Creating a 2 Year Cycle:
1. Once the teaching team has a better understanding of the curriculum themes and outcomes for each of the grades at their level, it is time to create a two year theme/topic cycle. If you are creating a multi-age class for the first time in a school previously following a graded system, it will be necessary to take into consideration what the upper level has already learned. For instance, in a 3/4 class, the “4s” will have already covered the grade 3 curriculum, but the “3s” will need to cover those stepping stones, before being presented with material from the grade 4 curriculum. This may seem like a daunting task, however, if the themes are broad enough, it is possible to ensure that students are working on the same topic, but learning the skills at their level. There will be some “4s” who still need more practice with the grade 3 (or in some cases even lower) skills and some “3s” who are ready to advance onto grade 4 skills. This is where the multi-age groupings come into play. Students are grouped according to what skill(s) they need to develop, not their age or grade level. These groupings are fluid and change frequently as students show progress, as well, the groupings may be topic/subject specific. For instance a student may be working at a grade 2 level in Math, but at a grade 4 level in Language Arts.

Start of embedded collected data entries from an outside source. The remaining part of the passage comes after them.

(* ===== verification/Packet.v ===== *)
(** * Wire packets ([src/packet.c], [src/packet.h])

    The little-endian helpers, the three packet layouts and their parsers and
    serialisers.  A parser takes the buffer, the length the caller claims and
    the output struct, and gives the return code with the output struct as it
    is left; [None] is an access outside a buffer. *)

From S2P Require Import Prelude Config.
Local Open Scope c_scope.

(** ** Layout *)

Inductive packet_type_t :=
| PACKET_TYPE_INVALID
| PACKET_TYPE_HANDSHAKE_INIT
| PACKET_TYPE_HANDSHAKE_RESP
| PACKET_TYPE_DATA
| PACKET_TYPE_KEEPALIVE.

#[global] Instance packet_type_eq_dec : EqDecision packet_type_t.
Proof. solve_decision. Defined.

Definition packet_type_byte (t : packet_type_t) : Z :=
  match t with
  | PACKET_TYPE_INVALID => 0
  | PACKET_TYPE_HANDSHAKE_INIT => 1
  | PACKET_TYPE_HANDSHAKE_RESP => 2
  | PACKET_TYPE_DATA => 3
  | PACKET_TYPE_KEEPALIVE => 4
  end.

Definition PACKET_HANDSHAKE_INIT_LEN : Z := 148.
Definition PACKET_HANDSHAKE_RESP_LEN : Z := 92.
Definition PACKET_DATA_HEADER_LEN : Z := 16.
Definition PACKET_DATA_MIN_LEN : Z := PACKET_DATA_HEADER_LEN + VPN_AUTH_TAG_LEN.
Definition PACKET_DATA_MAX_PAYLOAD : Z := VPN_DEFAULT_INNER_MTU.
Definition PACKET_DATA_MAX_LEN : Z := PACKET_DATA_MIN_LEN + PACKET_DATA_MAX_PAYLOAD.

Record packet_handshake_init_t := mk_handshake_init {
  hi_sender_index : Z;
  hi_unencrypted_ephemeral : bytes;
  hi_encrypted_static : bytes;
  hi_encrypted_timestamp : bytes;
  hi_mac1 : bytes;
  hi_mac2 : bytes
}.

Record packet_handshake_resp_t := mk_handshake_resp {
  hr_sender_index : Z;
  hr_receiver_index : Z;
  hr_unencrypted_ephemeral : bytes;
  hr_encrypted_nothing : bytes;
  hr_mac1 : bytes;
  hr_mac2 : bytes
}.

(** The zero-copy view: pointers are offsets into the parsed buffer. *)
Record packet_data_t := mk_packet_data {
  pd_receiver_index : Z;
  pd_counter : Z;
  pd_ciphertext : option Z;
  pd_ciphertext_len : Z;
  pd_auth_tag : Z
}.

(** ** Little-endian helpers *)

Definition le32_read (p : bytes) (o : Z) : option Z :=
  p0 ← p.[o]; p1 ← p.[o + 1]; p2 ← p.[o + 2]; p3 ← p.[o + 3];
  Some (p0 |' u32 (p1 ≪ 8) |' u32 (p2 ≪ 16) |' u32 (p3 ≪ 24)).

Definition le32_write (p : bytes) (o v : Z) : option bytes :=
  p ← wr p o (u8 (v &' 0xFF));
  p ← wr p (o + 1) (u8 ((v ≫ 8) &' 0xFF));
  p ← wr p (o + 2) (u8 ((v ≫ 16) &' 0xFF));
  wr p (o + 3) (u8 ((v ≫ 24) &' 0xFF)).

Definition le64_read (p : bytes) (o : Z) : option Z :=
  p0 ← p.[o]; p1 ← p.[o + 1]; p2 ← p.[o + 2]; p3 ← p.[o + 3];
  p4 ← p.[o + 4]; p5 ← p.[o + 5]; p6 ← p.[o + 6]; p7 ← p.[o + 7];
  Some (p0 |' u64 (p1 ≪ 8) |' u64 (p2 ≪ 16) |' u64 (p3 ≪ 24)
        |' u64 (p4 ≪ 32) |' u64 (p5 ≪ 40) |' u64 (p6 ≪ 48) |' u64 (p7 ≪ 56)).

Definition le64_write (p : bytes) (o v : Z) : option bytes :=
  p ← wr p o (u8 (v &' 0xFF));
  p ← wr p (o + 1) (u8 ((v ≫ 8) &' 0xFF));
  p ← wr p (o + 2) (u8 ((v ≫ 16) &' 0xFF));
  p ← wr p (o + 3) (u8 ((v ≫ 24) &' 0xFF));
  p ← wr p (o + 4) (u8 ((v ≫ 32) &' 0xFF));
  p ← wr p (o + 5) (u8 ((v ≫ 40) &' 0xFF));
  p ← wr p (o + 6) (u8 ((v ≫ 48) &' 0xFF));
  wr p (o + 7) (u8 ((v ≫ 56) &' 0xFF)).

(** ** Parsers and serialisers *)

Definition packet_peek_type (buf : option bytes) (len : Z) : option packet_type_t :=
  match buf with
  | NULL => Some PACKET_TYPE_INVALID
  | Some b =>
      if len <? 1 then Some PACKET_TYPE_INVALID
      else
        type ← b.[0];
        Some (if type =? 1 then PACKET_TYPE_HANDSHAKE_INIT
              else if type =? 2 then PACKET_TYPE_HANDSHAKE_RESP
              else if type =? 3 then PACKET_TYPE_DATA
              else if type =? 4 then PACKET_TYPE_KEEPALIVE
              else PACKET_TYPE_INVALID)
  end.

Definition packet_parse_handshake_init (buf : option bytes) (len : Z)
    (out : option packet_handshake_init_t) : option (Z * option packet_handshake_init_t) :=
  match buf, out with
  | Some b, Some _ =>
      if negb (len =? PACKET_HANDSHAKE_INIT_LEN) then Some (- EBADMSG, out)
      else
        type ← b.[0];
        if negb (type =? packet_type_byte PACKET_TYPE_HANDSHAKE_INIT)
        then Some (- EBADMSG, out)
        else
          sender ← le32_read b 4;
          ephemeral ← slice b 8 32;
          static ← slice b 40 48;
          timestamp ← slice b 88 28;
          mac1 ← slice b 116 16;
          mac2 ← slice b 132 16;
          Some (0, Some (mk_handshake_init sender ephemeral static timestamp mac1 mac2))
  | _, _ => Some (- EINVAL, out)
  end.

Definition packet_serialize_handshake_init (buf : option bytes) (buf_size : Z)
    (msg : option packet_handshake_init_t) : option (Z * option bytes) :=
  match buf, msg with
  | Some b, Some m =>
      if buf_size <? PACKET_HANDSHAKE_INIT_LEN then Some (- EINVAL, buf)
      else
        b ← fill b 0 0 PACKET_HANDSHAKE_INIT_LEN;
        b ← wr b 0 (packet_type_byte PACKET_TYPE_HANDSHAKE_INIT);
        b ← le32_write b 4 (hi_sender_index m);
        b ← memcpy b 8 (hi_unencrypted_ephemeral m) 0 32;
        b ← memcpy b 40 (hi_encrypted_static m) 0 48;
        b ← memcpy b 88 (hi_encrypted_timestamp m) 0 28;
        b ← memcpy b 116 (hi_mac1 m) 0 16;
        b ← memcpy b 132 (hi_mac2 m) 0 16;
        Some (PACKET_HANDSHAKE_INIT_LEN, Some b)
  | _, _ => Some (- EINVAL, buf)
  end.

Definition packet_parse_handshake_resp (buf : option bytes) (len : Z)
    (out : option packet_handshake_resp_t) : option (Z * option packet_handshake_resp_t) :=
  match buf, out with
  | Some b, Some _ =>
      if negb (len =? PACKET_HANDSHAKE_RESP_LEN) then Some (- EBADMSG, out)
      else
        type ← b.[0];
        if negb (type =? packet_type_byte PACKET_TYPE_HANDSHAKE_RESP)
        then Some (- EBADMSG, out)
        else
          sender ← le32_read b 4;
          receiver ← le32_read b 8;
          ephemeral ← slice b 12 32;
          nothing ← slice b 44 16;
          mac1 ← slice b 60 16;
          mac2 ← slice b 76 16;
          Some (0, Some (mk_handshake_resp sender receiver ephemeral nothing mac1 mac2))
  | _, _ => Some (- EINVAL, out)
  end.

Definition packet_serialize_handshake_resp (buf : option bytes) (buf_size : Z)
    (msg : option packet_handshake_resp_t) : option (Z * option bytes) :=
  match buf, msg with
  | Some b, Some m =>
      if buf_size <? PACKET_HANDSHAKE_RESP_LEN then Some (- EINVAL, buf)
      else
        b ← fill b 0 0 PACKET_HANDSHAKE_RESP_LEN;
        b ← wr b 0 (packet_type_byte PACKET_TYPE_HANDSHAKE_RESP);
        b ← le32_write b 4 (hr_sender_index m);
        b ← le32_write b 8 (hr_receiver_index m);
        b ← memcpy b 12 (hr_unencrypted_ephemeral m) 0 32;
        b ← memcpy b 44 (hr_encrypted_nothing m) 0 16;
        b ← memcpy b 60 (hr_mac1 m) 0 16;
        b ← memcpy b 76 (hr_mac2 m) 0 16;
        Some (PACKET_HANDSHAKE_RESP_LEN, Some b)
  | _, _ => Some (- EINVAL, buf)
  end.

2. After a 2 year cycle for themes/topics has been set, the teaching team can sit down and list which outcomes from each curriculum they will be covering with each theme. As there are many outcomes, this is where it is necessary to prioritize the essential outcomes and only include these on your plan.
3. As student voice and choice is an important part of multi-age learning, it is vital that this is considered in the planning. At the beginning of each year, ask the students which topics they would like to learn and then see where those topics can be fit in with the broad themes the teaching team has come up with. It will not be possible to have all student choices to be included, but do the best you can. This year we had students brainstorm as many topics as they could and put them on sticky notes on the board. Then each student was allowed to pick their top 3 choices and write them down. We then calculated the top 3 choices based on those lists to incorporate into our year. It was surprising as to how many of those topics fit in with the existing curriculum!
To help with the above steps, I have created a planning guide template (see link below). I have combined the subject areas I found have outcomes in common and have not listed each subject separately. I have also have included a link to our 2 year plan. The plans developed need not be set in stone and can be adapted/changed as needed.
Multiage Classroom Planning Guide Template
C-MA Planning Guide
After the 2 year plan has been created, the individual units can be planned. How the units are planned, is up to the teaching team. Teachers may decide to divide up the units, so each teacher is only planning a few units. Or a few weeks prior to each unit, teachers may want to collaborate and come up with a plan together. There is flexibility in the unit planning, as not all units need to be planned by the beginning of the year.
Again, as with the unit planning, the lesson planning can vary depending on how the teaching team decides to divide up or share responsibilities.
The important thing is that the teachers (and students) are working together to make the multi-age classroom work. In the multi-age philosophy, teachers are not working in isolation and teachers are not the sole source of information. The best way to look at it is as “multi-age learning” not “multi-age teaching.”